If you've ever read any of Seth Godin's books, he frequently talks about how Scarcity Creates Value. We artists would do ourselves a favor if we take that concept to heart. While producing artwork as though you're a painting factory worked during the economic boom, or may have worked, prolific artists can put themselves in danger of saturating their markets, and this is the important part... especially if these prolific artists' prices quadrupled in a matter of a few years. There is no long term growth and scarcity to substantiate the higher prices.
I can't mention names, but there are more than a couple of prolific well-known artists whose income was 10 to 20% in 2010 of what it was before 2008. Fortunately, for them - sales are picking up in recent months. HOWEVER, I believe that no artist should assume that things will return to what they considered "normal" during the bubble. From now on, it is wise to prepare for downturns, create multiple streams of income, and not get too dependent on galleries to do all the promotion and sales.

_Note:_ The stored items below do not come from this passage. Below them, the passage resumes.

Lemma SFltb_SFleb x y : SFltb x y = true -> SFleb x y = true.
Proof.
  unfold SFltb, SFleb. destruct (SFcompare x y) as [[| |] |];
    try discriminate; reflexivity.
Qed.

(** Conversely, a finite double inside [InRange(d, minInt64, maxInt64)]
    whose truncation is a 64-bit integer is strictly below
    [double(maxInt64)]. *)
Lemma compare_cont_le_lt p q :
  match PosDef.Pos.compare_cont Eq p q with Gt => false | _ => true end = true ->
  Zpos p <> Zpos q ->
  match PosDef.Pos.compare_cont Eq p q with Lt => true | _ => false end = true.
Proof.
  change (PosDef.Pos.compare_cont Eq p q) with (Pos.compare p q).
  destruct (Pos.compare_spec p q) as [H | H | H]; try discriminate.
  - intros _ Hne. subst q. contradiction.
  - reflexivity.
Qed.

Lemma Int64_below_limit s m e :
  dle (S754_finite s m e) (double_of_Z maxInt64) = true ->
  double_to_Z (S754_finite s m e) <= maxInt64 ->
  dlt (S754_finite s m e) (double_of_Z maxInt64) = true.
Proof.
  unfold dle, dlt. rewrite double_of_maxInt64.
  unfold SFleb, SFltb, SFcompare, maxInt64, double_to_Z.
  destruct s; [reflexivity |]. cbn [cond_Zopp]. intros Hle Hfit.
  destruct (Z.compare_spec e 11) as [He11 | He11 | He11];
    try discriminate Hle; [| reflexivity].
  subst e. cbv beta iota in Hle |- *.
  apply compare_cont_le_lt; [exact Hle |].
  intros Heq. change (0 <=? 11) with true in Hfit. cbv beta iota in Hfit.
  rewrite Heq in Hfit. apply Hfit. reflexivity.
Qed.

Lemma Int64_range_not_finite d :
  isfinite d = false ->
  dge d (double_of_Z minInt64) && dlt d (double_of_Z maxInt64) = false.
Proof.
  unfold dge, dlt. rewrite double_of_minInt64, double_of_maxInt64.
  destruct d as [s | [|] | | s m e]; intros H; try discriminate H; reflexivity.
Qed.

Lemma real_isInt64_iff d :
  valid_double d = true ->
  (dge d (double_of_Z minInt64) && dlt d (double_of_Z maxInt64)
   && IsIntegral d = true <->
   exists r,
     (JSON_ASSERT_MESSAGE (InRange d minInt64 maxInt64)
        "double out of Int range" ;;;
      Ok (to_int64 (double_to_Z d))) = Ok r /\
     fits_int64 r /\ double_is_Z d r).
Proof.
  intros Hv. split.
  - intros H. apply andb_true_iff in H as [Hr Hi].
    pose proof Hr as Hr'. apply andb_true_iff in Hr' as [Hlo Hhi].
    exists (double_to_Z d).
    assert (Hin : InRange d minInt64 maxInt64 = true).
    { unfold InRange, integerToDouble. rewrite Hlo. cbn [andb].
      apply SFltb_SFleb. exact Hhi. }
    rewrite Hin. cbn [JSON_ASSERT_MESSAGE bind].
    destruct d as [s | s | | s m e].
    + repeat split; try reflexivity; unfold minInt64, maxInt64; simpl; lia.
    + rewrite Int64_range_not_finite in Hr by reflexivity. discriminate Hr.
    + rewrite Int64_range_not_finite in Hr by reflexivity. discriminate Hr.
    + pose proof (Int64_range_finite _ _ _ Hv Hlo Hhi) as Hfit.
      rewrite to_int64_id by exact Hfit.
      split; [reflexivity |]. split; [exact Hfit |].
      apply double_is_Z_finite. split; [reflexivity |].
      apply (proj1 (IsIntegral_finite _ _ _ Hv)). exact Hi.
  - intros (r & Hok & Hfit & Hrep).
    destruct (InRange d minInt64 maxInt64) eqn:Hr; [| discriminate Hok].
    cbn [JSON_ASSERT_MESSAGE bind] in Hok. injection Hok as Hok.
    unfold InRange, integerToDouble in Hr.
    apply andb_true_iff in Hr as [Hlo Hhi].
    destruct d as [s | s | | s m e]; try contradiction.
    + rewrite IsIntegral_zero, andb_true_r.
      rewrite double_of_minInt64, double_of_maxInt64. reflexivity.
    + apply double_is_Z_finite in Hrep as [Hr Hint].
      rewrite Hlo. cbn [andb].
      rewrite (proj2 (IsIntegral_finite _ _ _ Hv) Hint), andb_true_r.
      apply Int64_below_limit; [exact Hhi |].
      rewrite <- Hr. apply Hfit.
Qed.

Lemma uint_as_int64 u :
  (u < 2 ^ 64)%N -> to_uint64 (to_int64 (Z.of_N u)) = u.
Proof.
  intros Hu. unfold to_uint64, to_int64, wrap_unsigned, wrap_signed.
  change (2 ^ (64 - 1)) with 9223372036854775808.
  change (2 ^ 64)%N with 18446744073709551616%N in Hu.
  rewrite <- (N2Z.id u) at 2. f_equal.
  rewrite Zminus_mod_idemp_l.
  replace (Z.of_N u + 9223372036854775808 - 9223372036854775808)
    with (Z.of_N u) by lia.
  apply Z.mod_small. change (2 ^ 64) with 18446744073709551616. lia.
Qed.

In later blogs, I'll go into more detail about how artists can arm themselves with plans for when the going gets tough, and I don't think the tough times are over. Most artists who've worked with galleries exclusively are seeing them close, and those that remain open are often not producing enough sales to pay the artist's bills.
So Why Are Galleries Suffering?
Basically because they have lost a great deal of their collector base. Many folks who were avid collectors in the last decade are no longer buying artwork. For one, some have dozens, if not hundreds of works in their collections. When the housing market took a nose-dive, these same collectors sometime ended up with the mortgage on their second homes "underwater". Some decided to "cash in" on their art investment and put their recently acquired works back on the market. So what happened?
Just as the print market got saturated in the 1990s, when collectors bought up limited edition lithographs thinking they'd be worth a lot on the secondary market, they unfortunately later found out that their prints were not worth anything on the secondary market. Original works do hold more value than prints ever will, but right now, there is a plethora of living artists' works on the primary, as well as, secondary market, and if those artists have not had years of slow growth of prices that substantiate the worth of their works, the paintings are slow to sell - especially in a weak economy.
This phenomenon not only hurts their sales - because it causes artists to compete for sales with their past works, but it hurts sales for other artists who sell in the same price range. Collectors are being very careful. Yes, I know that they are supposed to buy art for the love of it, but gallery dealers are saying that most buyers are deeply concerned about their "investment" value. This worry is leading buyers to ask for 10 to 15% discounts in order to secure their investment. Essentially, they are treating artwork purchases like stocks.
While this trend may sicken many artists, it's what's happening. I hope things change soon. Art sales are improving, but mostly at museum shows, auctions and annual events. The most serious collectors seem to prefer to buy at these one-time shows for which the artists reserve their best works. They also buy from seeing works in magazine ads or online... especially if the work of a certain artist tends to get snatched up right away. So essentially... sales beget sales. It all boils down to finding ways to increase the demand for your work. There are dozens, if not hundreds of ways to go about this - and savvy artists will take their individual marketing and painting personalities into consideration when making business plans for the coming year.
OK, I realize that I have not offered a lot of solutions here, but I promise that I'll pursue a series of blogs that address solutions, and will note what artists are actually doing to find buyers for their work.